In accordance with the new provisions of the Federal Law № 61-FZ "On the Circulation of Pharamceuticals", Roszdravnadzor has established requirements to the scope and format of data subject for publication and disclosure regarding scientific and other events involving the participation of health professionals for companies engaged in the production, sale and promotion of medical products. In addition, the respective Notification template has been developed, which must be sent to the e-mail address email@example.com.
Russian drug manufacturers have been allowed to transition to GMP standards by 2016, because since the adoption in 2010 of the Federal Law "On the Circulation of Drugs", no regulative documents have been prepared governing the conditions and procedures for verifying production compliance to these standards.
The Government resolution legally paved the way for the option for a two-year transition to the new "rules for organising the production and quality control of drugs" (the Russian version of GMP) which will include eight basic requirements, four of which will need to be fulfilled by the beginning of 2015. Another requirement is to be fulfilled by 1 July 2015, and the other three (applicable to the most common types of production) by the beginning of 2016.
It is proposed to establish the transition periods based on the manufacturers’ need to carry out organisational and technical measures in respect of the groups of drugs subject to the specific requirements stated by the Regulations.
The schedule of appraisal (qualification) activities will be established by the Ministry for Industry and Trade, while the composition of the certifying committee is to be approved by the Ministry for Healthcare.
The Order of the Russian Ministry for Healthcare # 704n of 07.11.2013 came into force on 3 December 2013. Under the Order, the maximum waiting time for submitting documents required for providing public services, as well as for obtaining the results of the provision of public services, has been changed.
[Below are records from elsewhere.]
(* ===== verification/BillingLaws.v ===== *)
(** * What billing promises

    Theorems about [Billing]: the balance is what the ledger says, credit moves
    once per key, the gate's exact decision and the cost of a turn. *)

From Stdlib Require Import ZArith Lia Ascii String.
From stdpp Require Import base gmap list strings sets.
From S2P Require Import Prelude Program Types Catalog Billing.

(** ** The cost of a turn *)

Definition u32_usage (u : Usage) : Prop :=
  Forall (λ n, (0 ≤ n ≤ U32_MAX)%Z)
    [input_tokens u; output_tokens u; default 0%Z (cache_creation_input_tokens u);
     default 0%Z (cache_read_input_tokens u)].

Definition price_le (p q : Price) : Prop :=
  (0 ≤ p_input p ≤ p_input q)%Z ∧ (0 ≤ p_output p ≤ p_output q)%Z
  ∧ (0 ≤ p_cache_write p ≤ p_cache_write q)%Z ∧ (0 ≤ p_cache_read p ≤ p_cache_read q)%Z.

(** Micro-dollars times a million, before the truncating divisions. *)
Definition exact_cost (p : Price) (u : Usage) : Z :=
  (input_tokens u * p_input p + output_tokens u * p_output p
   + default 0 (cache_creation_input_tokens u) * p_cache_write p
   + default 0 (cache_read_input_tokens u) * p_cache_read p)%Z.

Lemma catalog_price e :
  e ∈ MODEL_CATALOG →
  price_for (mkModel e) ≠ FALLBACK_PRICE ∧ price_le (price_for (mkModel e)) FALLBACK_PRICE.
Proof.
  assert (Forall (λ e, price_for (mkModel e) ≠ FALLBACK_PRICE
                       ∧ price_le (price_for (mkModel e)) FALLBACK_PRICE) MODEL_CATALOG) as H.
  { unfold MODEL_CATALOG, price_le. repeat constructor; vm_compute; congruence. }
  rewrite Forall_forall in H. apply H.
Qed.
Lemma run_end_spec fuel classes j :
  length classes ≤ fuel + j →
  let e := run_end fuel classes j in
  j ≤ e ∧ (j ≤ length classes → e ≤ length classes) ∧
  (∀ k, j ≤ k < e → classes !! k = Some true) ∧ classes !! e ≠ Some true.
Proof.
  revert j. induction fuel as [|fuel IH]; intros j Hf; cbn [run_end] in *; cbn zeta.
  - split_and!; [lia|lia|lia|]. rewrite lookup_ge_None_2 by lia. done.
  - destruct ((j <? length classes) && nth j classes false) eqn:E.
    + apply andb_true_iff in E as [Hj Hn]. apply Nat.ltb_lt in Hj. apply nth_lookup_true in Hn.
      destruct (IH (S j)) as (H1 & H2 & H3 & H4); [lia|]. split_and!; [lia|lia| |done].
      intros k Hk. destruct (decide (k = j)) as [->|]; [done|]. apply H3. lia.
    + split_and!; [lia|lia|lia|]. intros Ht.
      assert (j < length classes) by (by eapply lookup_lt_Some).
      apply nth_lookup_true in Ht. rewrite Ht, andb_true_r in E. by apply Nat.ltb_ge in E; lia.
Qed.

Lemma seq_split i j n : i ≤ j ≤ n → seq i (n - i) = seq i (j - i) ++ seq j (n - j).
Proof.
  intros Hj. replace (n - i) with ((j - i) + (n - j)) by lia. rewrite seq_app. by replace (i + (j - i)) with j by lia.
Qed.

(** What one range of the plan is. *)
Definition batch_ok (classes : list bool) (b : nat * nat) : Prop :=
  b.1 < b.2 ≤ length classes ∧
  (b.2 = S b.1 ∨ ∀ k, b.1 ≤ k < b.2 → classes !! k = Some true).

Lemma plan_loop_spec fuel classes i :
  length classes ≤ fuel + i → i ≤ length classes →
  let bs := plan_loop fuel classes i in
  mjoin (range <$> bs) = seq i (length classes - i) ∧ Forall (batch_ok classes) bs ∧
  (∀ k b b', bs !! k = Some b → bs !! S k = Some b' →
     classes !! b.1 = Some true → classes !! b'.1 ≠ Some true).
Proof.
  revert i. induction fuel as [|fuel IH]; intros i Hf Hi; cbn [plan_loop] in *; cbn zeta.
  { replace (length classes - i) with 0 by lia. split_and!; [done|done|]. intros k b b' Hk. done. }
  destruct (i <? length classes) eqn:E; bools.
  2:{ replace (length classes - i) with 0 by lia. split_and!; [done|done|]. intros k b b' Hk. done. }
  set (j := if nth i classes false then _ else _).
  assert (i < j ≤ length classes ∧ (j = S i ∨ ∀ k, i ≤ k < j → classes !! k = Some true)
          ∧ (classes !! i = Some true → classes !! j ≠ Some true)) as (Hj & Hb & Hstop).
  { unfold j. destruct (nth i classes false) eqn:En.
    - apply nth_lookup_true in En.
      destruct (run_end_spec (length classes) classes (S i)) as (H1 & H2 & H3 & H4); [lia|].
      split_and!; [lia|lia| |done]. right. intros k Hk.
      destruct (decide (k = i)) as [->|]; [done|]. apply H3. lia.
    - split_and!; [lia|lia|by left|]. intros Ht%nth_lookup_true. congruence. }
  clearbody j. destruct (IH j) as (H1 & H2 & H3); [lia|lia|]. split_and!.
  - rewrite fmap_cons, (seq_split i j) by lia. rewrite <-H1. done.
  - constructor; [|done]. split; cbn; lia || done.
  - intros [|k] b b' Hk Hk'; cbn in Hk, Hk'; [|by apply (H3 k b b')].
    injection Hk as <-. cbn. intros Ht%Hstop.
    destruct fuel as [|fuel]; [done|]. cbn [plan_loop] in Hk'.
    destruct (j <? length classes); [|done]. injection Hk' as <-. done.
Qed.
(* ===== verification/GatedAgent.v ===== *)
(** * The agent behind the hard gate

    [Agent] takes the verdict of the approval gate from its environment;
    [Approvals] says what the gate answers.  Together: a run executes a gated tool
    only after a human approved it. *)

From Stdlib Require Import ZArith Lia Ascii String.
From stdpp Require Import base gmap list strings sets relations.
From S2P Require Import Prelude Program Types Threads ThreadLaws Colleagues Catalog Compaction Billing Worker Tools Agent AgentLaws Approvals ApprovalLaws.

(** The match of [approval_blocked] on the gate's outcome. *)
Definition gate_answer (o : GateOutcome) : option str :=
  match o with Allowed => None | Blocked reason => Some reason end.

(** The [n]-th call of a run that asks the gate finds the approval tables in the two
    states [seen n], one per read, each in a state they can reach. *)
Record gate_views := mkGateViews {
  gv_reads : nat → GateReads;
  gv_config : nat → approvals;
  gv_approvals : nat → approvals }.

Definition with_gate (gv : gate_views) (org : OrgId) (agent : AgentId) (root : PromptRequestId)
    (env : AgentEnv) : AgentEnv :=
  mkAgentEnv (ae_others env) (ae_fault env) (ae_now env) (ae_today env) (ae_fresh env) (ae_fk env)
    (ae_sees env) (ae_cancelled env) (ae_byo env) (ae_turn env) (ae_overrides env) (ae_prompt env)
    (ae_participants env) (ae_todos env) (ae_send env)
    (λ n call, gate_answer (check (gv_reads gv n) org agent root (tc_name call) (gv_config gv n)
                              (gv_approvals gv n)))
    (ae_exec env) (ae_reduce env).

(** C13: An agent behind the hard gate executes a tool call only if, at a moment of the
    run when it asked, the tool was not gated for it, or a person the request's
    policy allows had approved that tool for this conversation tree in time. *)
Theorem gated_call_needs_human `{UuidPrinter, JsonPrinter, Sha256, Entitlements}
    env ag gv claim thread viewer agent req root caller kp w call :
  ag_approval_gate ag = true → participant_agent viewer = Some agent →
  (∀ n, a_reachable (gv_approvals gv n)) →
  let env := with_gate gv (org_id caller) agent root env in
  ∃ es, aw_events (reply_in_thread env ag claim thread viewer req root caller kp w).2
          = aw_events w ++ es ∧
    (EvExec call ∈ es →
     ∃ n, gr_config (gv_reads gv n) = None ∧
       (is_gated (org_id caller) agent (tc_name call) (gv_config gv n) = false ∨
        human_approved (gv_approvals gv n) (org_id caller) root (tc_name call))).
Proof.
  intros Hg Hv Hr env'. destruct (thread_loop_only env' ag (Z.to_nat (MaxTurns_get (ag_max_turns ag))) 0 claim
    thread viewer req root caller kp 0 w) as (es & Hes & Hok).
  exists es. split; [exact Hes|]. intros Hin. rewrite Forall_forall in Hok.
  destruct (Hok _ Hin call eq_refl Hg) as [n Hn]; [by rewrite Hv|]. exists n. cbn in Hn.
  destruct (check _ _ _ _ _ _ _) eqn:Ec; [|done]. unfold check in Ec.
  destruct (gr_config _); [done|]. split; [done|].
  destruct (is_gated _ _ _ _); cbn in Ec; [right|by left].
  destruct (gr_approvals _); [done|]. destruct (has_approved_for_dag _ _ _ _) eqn:E; [|done].
  by apply has_approved_human.
Qed.

(** ** A concrete run

    The model asks for [echo], gated for the agent; colleague 4 approved it. *)
Module GateDemo.
Definition caller : Caller := Feed.caller.
Definition echo : ToolName := mkToolName (lit "echo").
Definition new : NewApproval :=
  mkNewApproval 900 Feed.thread Feed.agent 9 60 (mkActionSummary (lit "Echo the figures")) echo
    (PolOneOf [4%N]) TWeb (lit "apv:demo") 5000.
Definition yes {A} (_ : A) : bool := true.
Definition s0 : approvals := mkApprovals [] [] [] [(user_id caller, org_id caller)].
Definition s1 : approvals := (set_gated true caller Feed.agent echo 1 s0).2.
Definition s2 : approvals := (create yes yes caller new 2 s1).2.
Definition s3 : approvals := (decide_approval (org_id caller) 900 VApproved 4 3 s2).2.

Lemma s2_reachable : a_reachable s2.
Proof.
  exists s0. split; [by split|]. eapply rtc_l; [apply (step_gate true)|].
  eapply rtc_l; [apply (step_create yes yes)|]. apply rtc_refl.
Qed.
Lemma s3_reachable : a_reachable s3.
Proof.
  destruct s2_reachable as (x & Hx & Hr). exists x. split; [done|].
  eapply rtc_r; [exact Hr|]. apply step_decide.
Qed.
Definition views : gate_views := mkGateViews (λ _, mkGateReads None None) (λ _, s2) (λ _, s3).
End GateDemo.

Lemma gated_call_needs_human_witness :
  human_approved GateDemo.s3 (org_id Feed.caller) 60 GateDemo.echo.
Proof.
  destruct (@gated_call_needs_human Demo.uuid Demo.json Demo.sha Demo.gated (Demo.env 7 None)
    Demo.agent GateDemo.views 50 Feed.thread Demo.viewer Feed.agent 60 60 Feed.caller PNormal Demo.world
    Demo.call) as (es & Hes & H).
  - reflexivity.
  - reflexivity.
  - intros n. apply GateDemo.s3_reachable.
  - destruct H as (n & _ & [Hng|Hh]); [|vm_compute in Hng; discriminate|exact Hh].
    apply (list_elem_of_lookup_2 _ 10). change es with (aw_events Demo.world ++ es). rewrite <-Hes.
    vm_compute. reflexivity.
Defined.

(** An approval is not tied to the action it describes: after "Refund $40" is approved,
    the gate lets the same tool run for the pending "Refund $900". *)
Module ScopeDemo.
Definition refund : ToolName := mkToolName (lit "refund_customer").
Definition ask (id : ApprovalId) (key : string) (action : string) : NewApproval :=
  mkNewApproval id Feed.thread Feed.agent 9 60 (mkActionSummary (lit action)) refund PolAnyone TWeb
    (lit key) 5000.
Definition s1 : approvals := (set_gated true Feed.caller Feed.agent refund 1 GateDemo.s0).2.
Definition s2 : approvals := (create GateDemo.yes GateDemo.yes Feed.caller (ask 901 "k1" "Refund $40") 2 s1).2.
Definition s3 : approvals := (create GateDemo.yes GateDemo.yes Feed.caller (ask 902 "k2" "Refund $900") 3 s2).2.
Definition s4 : approvals := (decide_approval (org_id Feed.caller) 901 VApproved 4 4 s3).2.
End ScopeDemo.

Lemma approval_covers_other_actions :
  (λ r, (ap_id r, ap_status r)) <$> pending_approval ScopeDemo.s4
    = [(901%N, ApApproved); (902%N, ApPending)] ∧
  check (mkGateReads None None) (org_id Feed.caller) Feed.agent 60 ScopeDemo.refund ScopeDemo.s4 ScopeDemo.s4
    = Allowed ∧
  (** ... any number of times, and for another agent of the conversation. *)
  check (mkGateReads None None) (org_id Feed.caller) Feed.agent 60 ScopeDemo.refund
    (set_gated true Feed.caller 77 ScopeDemo.refund 5 ScopeDemo.s4).2 ScopeDemo.s4 = Allowed.
Proof. by vm_compute. Qed.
The time allotted for registering maximum selling prices of essential drugs, as well as for registering drugs for medical use, has been reduced from two hours to 15 minutes. The same timeframes will apply to: accepting applications for permission to import into / export out of Russia biological materials obtained during the clinical trials; applications to import batches of drugs intended for clinical trials; appraisals required for the state registration of drugs; and specific batches of unregistered pharmaceuticals intended to provide medical care to individual patients for life-saving reasons.
According to clarifications from the Ministry of Finance (Letter # 03-03-06/1/50586 of 25 November 2013), costs of pharmaceutical companies for organizing scientific conferences, professional workshops, and round tables for healthcare professionals shall be viewed as advertising and shall be deductible for income tax purposes in amount not exceeding 1 per cent of sales revenues.
Earlier, the Ministry already published similar clarification on the matter (please see the Letter # 03-03-06/1/32239 of 9 August 2013). However, the court practice on the issue is so far limited to one resolution, where the court rules for the company’s favor and anchored the opposite approach, distinguishing this type of expenses from advertising and confirming their full tax deductibility, without the mentioned restrictions.